Washington, D.C. 20549

FORM 8-K

CURRENT REPORT
Pursuant to Section 13 or 15(d) of
the Securities Exchange Act of 1934

Date of report (date of earliest event reported): April 10, 2023 (April 6, 2023)

TRANSOCEAN LTD.

(Exact name of Registrant as specified in its charter)

Switzerland

    

001-38373

    

98-0599916

(State or other jurisdiction of

(Commission

(I.R.S. Employer

incorporation or organization)

File Number)

Identification No.)

Turmstrasse 30

   

Steinhausen, Switzerland

CH-6312

(Address of principal executive offices)

(zip code)

Registrant’s telephone number, including area code: +41 (41) 749-0500

​ ​

Check the appropriate box below if the Form 8-K filing is intended to simultaneously satisfy the filing obligation of the registrant under any of the following provisions:

Written communications pursuant to Rule 425 under the Securities Act (17 CFR 230.425)

Soliciting material pursuant to Rule 14a-12 under the Exchange Act (17 CFR 240.14a-12)

Pre-commencement communications pursuant to Rule 14d-2(b) under the Exchange Act (17 CFR 240.14d-2(b))

Pre-commencement communications pursuant to Rule 13e-4(c) under the Exchange Act (17 CFR 240.13e-4(c))
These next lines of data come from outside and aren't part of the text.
Lemma safe_lock gs f hs n : rest gs f hs → safe (g <~ lock n; Ret (Some g)) f hs None (op_result gs).
Proof.
  intros Hr. pose proof (rest_calm _ _ _ Hr) as Hc. destruct f; simpl; split_and!; auto using calm_off.
  all: try (apply (rest_off gs _ hs n Hr); apply calm_off).
Qed.

Lemma safe_try_lock gs f hs n : rest gs f hs → safe (try_lock n) f hs None (op_result gs).
Proof.
  intros Hr. pose proof (rest_calm _ _ _ Hr) as Hc. destruct f; simpl; split_and!; auto using calm_off.
  all: try (apply (rest_off gs _ hs n Hr); apply calm_off). all: done.
Qed.

Lemma forget_cons n hs : n ∉ hs → forget n (n :: hs) = hs.
Proof.
  intros Hn. unfold forget. rewrite filter_cons_False by naive_solver.
  induction hs as [|k hs IH]; [done|]. rewrite elem_of_cons in Hn.
  rewrite filter_cons_True by naive_solver. f_equal. naive_solver.
Qed.

Lemma forget_perm n hs hs' : hs ≡ₚ n :: hs' → NoDup hs → forget n hs ≡ₚ hs'.
Proof.
  intros Hp Hnd. unfold forget. rewrite Hp. rewrite Hp in Hnd. apply list.NoDup_cons in Hnd as [Hn _].
  change (forget n (n :: hs') ≡ₚ hs'). by rewrite forget_cons.
Qed.

Lemma delete_perm i gs g : gs !! i = Some g → inner <$> gs ≡ₚ inner g :: (inner <$> delete i gs).
Proof. intros Hi. by rewrite (delete_Permutation _ _ _ Hi) at 1. Qed.

Lemma guards_ok_delete i gs g :
  guards_ok gs → gs !! i = Some g → drop_ok true i gs = true → guards_ok (delete i gs).
Proof.
  intros Hg Hi Hd j x Hj Hs. pose proof (lookup_lt_Some _ _ _ Hi). rewrite length_delete by eauto.
  destruct (decide (j < i)%nat) as [Hlt|Hge].
  - rewrite list_lookup_delete_lt in Hj by done. pose proof (Hg _ _ Hj Hs). lia.
  - rewrite list_lookup_delete_ge in Hj by lia. pose proof (Hg _ _ Hj Hs). lia.
Qed.

Lemma safe_drop gs f hs i g :
  rest gs f hs → NoDup hs → gs !! i = Some g → drop_ok orderly i gs = true →
  safe (_ <~ guard_drop g; Ret None) f hs None (op_result (delete i gs)).
Proof.
  intros (Hp & Hg & Hc) Hnd Hi Hd. pose proof (delete_perm _ _ _ Hi) as Hdel.
  assert (forget (inner g) hs ≡ₚ inner <$> delete i gs) as Hf.
  { apply forget_perm; [by rewrite Hp|done]. }
  assert (inner g ∈ hs) as Hin by (rewrite Hp, Hdel; left).
  assert (∀ b, (b = true → saved_intpt_flag (intr g) = true ∨ f = true) → calm b (forget (inner g) hs)) as Hcalm.
  { intros b Hb Ho ->. apply Permutation_nil_r. rewrite Hf. destruct (Hb eq_refl) as [Hs| ->].
    - rewrite Ho in Hd. pose proof (Hg Ho _ _ Hi Hs) as Hlen. unfold drop_ok in Hd.
      rewrite Hlen, Nat.eqb_refl in Hd. apply Nat.eqb_eq in Hd as ->.
      destruct gs as [|? [|]]; naive_solver.
    - rewrite (Hc Ho eq_refl) in Hin. by apply not_elem_of_nil in Hin. }
  assert (∀ b, (b = true → saved_intpt_flag (intr g) = true ∨ f = true) → rest (delete i gs) b (forget (inner g) hs)) as Hrest.
  { intros b Hb. split_and!; [done| |by apply Hcalm]. intros Ho. rewrite Ho in Hd. by eapply guards_ok_delete; eauto. }
  unfold guard_drop, intr_drop. cbn [bind safe]. split_and!; [done|done|].
  destruct (saved_intpt_flag (intr g)) eqn:Hs; cbn [bind safe]; split_and!; try (apply Hcalm; auto; fail).
  all: apply Hrest; auto.
Qed.

Lemma safe_access gs hs f fn i g :
  rest gs f hs → gs !! i = Some g → safe (_ <~ deref_mut g fn; Ret None) f hs None (op_result gs).
Proof.
  intros Hr Hi. pose proof (rest_calm _ _ _ Hr) as Hc.
  assert (inner g ∈ hs) as Hin.
  { destruct Hr as (Hp & _). rewrite Hp. apply list_elem_of_fmap. eauto using list_elem_of_lookup_2. }
  unfold deref_mut, deref. cbn [bind safe]. split_and!; [done|done|]. intros d. split_and!; done.
Qed.

(** ** The invariant *)

(** What was read is still there. *)
Definition known (s : machine) (hs : list N) (kn : option (N * D)) : Prop :=
  ∀ n d, kn = Some (n, d) → n ∈ hs ∧ get (mutexes s n) = d.

Definition ctx_ok (s : machine) (f : bool) (c : context) : Prop :=
  match pending c with
  | None => rest (guards c) f (holds c)
  | Some p => ∃ kn, (orderly = true → known s (holds c) kn) ∧ safe p f (holds c) kn (op_result (guards c))
  end.

Definition owned (cs : list context) : list N := concat (holds <$> cs).

(** The names in [os] are the mutexes that are held, each once. *)
Definition accounted (s : machine) (os : list N) : Prop :=
  (∀ n, held (mutexes s n) = true ↔ n ∈ os) ∧ NoDup os.

(** An interrupted context goes on with the flag set. *)
Definition inv (st : state) : Prop :=
  accounted st.1 (owned st.2) ∧
  match st.2 with
  | c :: cs => ctx_ok st.1 (interrupts st.1) c ∧ Forall (ctx_ok st.1 true) cs
  | [] => False
  end.

Lemma safe_calm {A} (c : code A) f hs kn Q : safe c f hs kn Q → calm f hs.
Proof. by destruct c; intros [? _]. Qed.

Lemma ctx_ok_calm s f c : ctx_ok s f c → calm f (holds c).
Proof.
  unfold ctx_ok. destruct (pending c); [|by apply rest_calm]. intros (kn & _ & Hs). by eapply safe_calm.
Qed.

Lemma ctx_ok_any s s' c : ctx_ok s true c → ctx_ok s' true c.
Proof.
  intros Hc. pose proof (ctx_ok_calm _ _ _ Hc) as Hcalm. unfold ctx_ok in *. destruct (pending c); [|done].
  destruct Hc as (kn & Hk & Hs). exists kn. split; [|done]. intros Ho n d Hn.
  destruct (Hk Ho n d Hn) as [Hin _]. rewrite (Hcalm Ho eq_refl) in Hin. by apply not_elem_of_nil in Hin.
Qed.

Lemma acquire_Some m m' : acquire m = Some m' → held m = false ∧ held m' = true.
Proof.
  intros Ha. destruct (held m) eqn:Hm; [by rewrite acquire_held in Ha|].
  destruct (acquire_free m Hm) as (m1 & He & Hh). split; congruence.
Qed.

Lemma accounted_take s hs os n m :
  accounted s (hs ++ os) → acquire (mutexes s n) = Some m → accounted (set_mutex n m s) ((n :: hs) ++ os).
Proof.
  intros [Hh Hnd] [Hf Ht]%acquire_Some. split.
  - intros k. simpl. destruct (N.eqb_spec k n) as [->|Hne]; rewrite elem_of_cons; [naive_solver|].
    rewrite Hh. naive_solver.
  - simpl. apply list.NoDup_cons. split; [|done]. rewrite <-Hh. congruence.
Qed.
Securities registered pursuant to Section 12(b) of the Act

Title of each class

Trading Symbol

Name of each exchange on which registered:

Shares, CHF 0.10 par value

RIG

New York Stock Exchange

0.50% Exchangeable Senior Bonds due 2023

RIG/23

New York Stock Exchange

Indicate by check mark whether the registrant is an emerging growth company as defined in Rule 405 of the Securities Act of 1933 (§230.405 of this chapter) or Rule 12b-2 of the Securities Exchange Act of 1934 (§240.12b-2 of this chapter).

Emerging growth company

If an emerging growth company, indicate by check mark if the registrant has elected not to use the extended transition period for complying with any new or revised financial accounting standards provided pursuant to Section 13(a) of the Exchange Act.

Item 3.02 Unregistered Sales of Equity Securities.

The information included under Item 5.03 is incorporated herein by reference.

Item 5.03Amendments to Articles of Incorporation or Bylaws; Change in Fiscal Year.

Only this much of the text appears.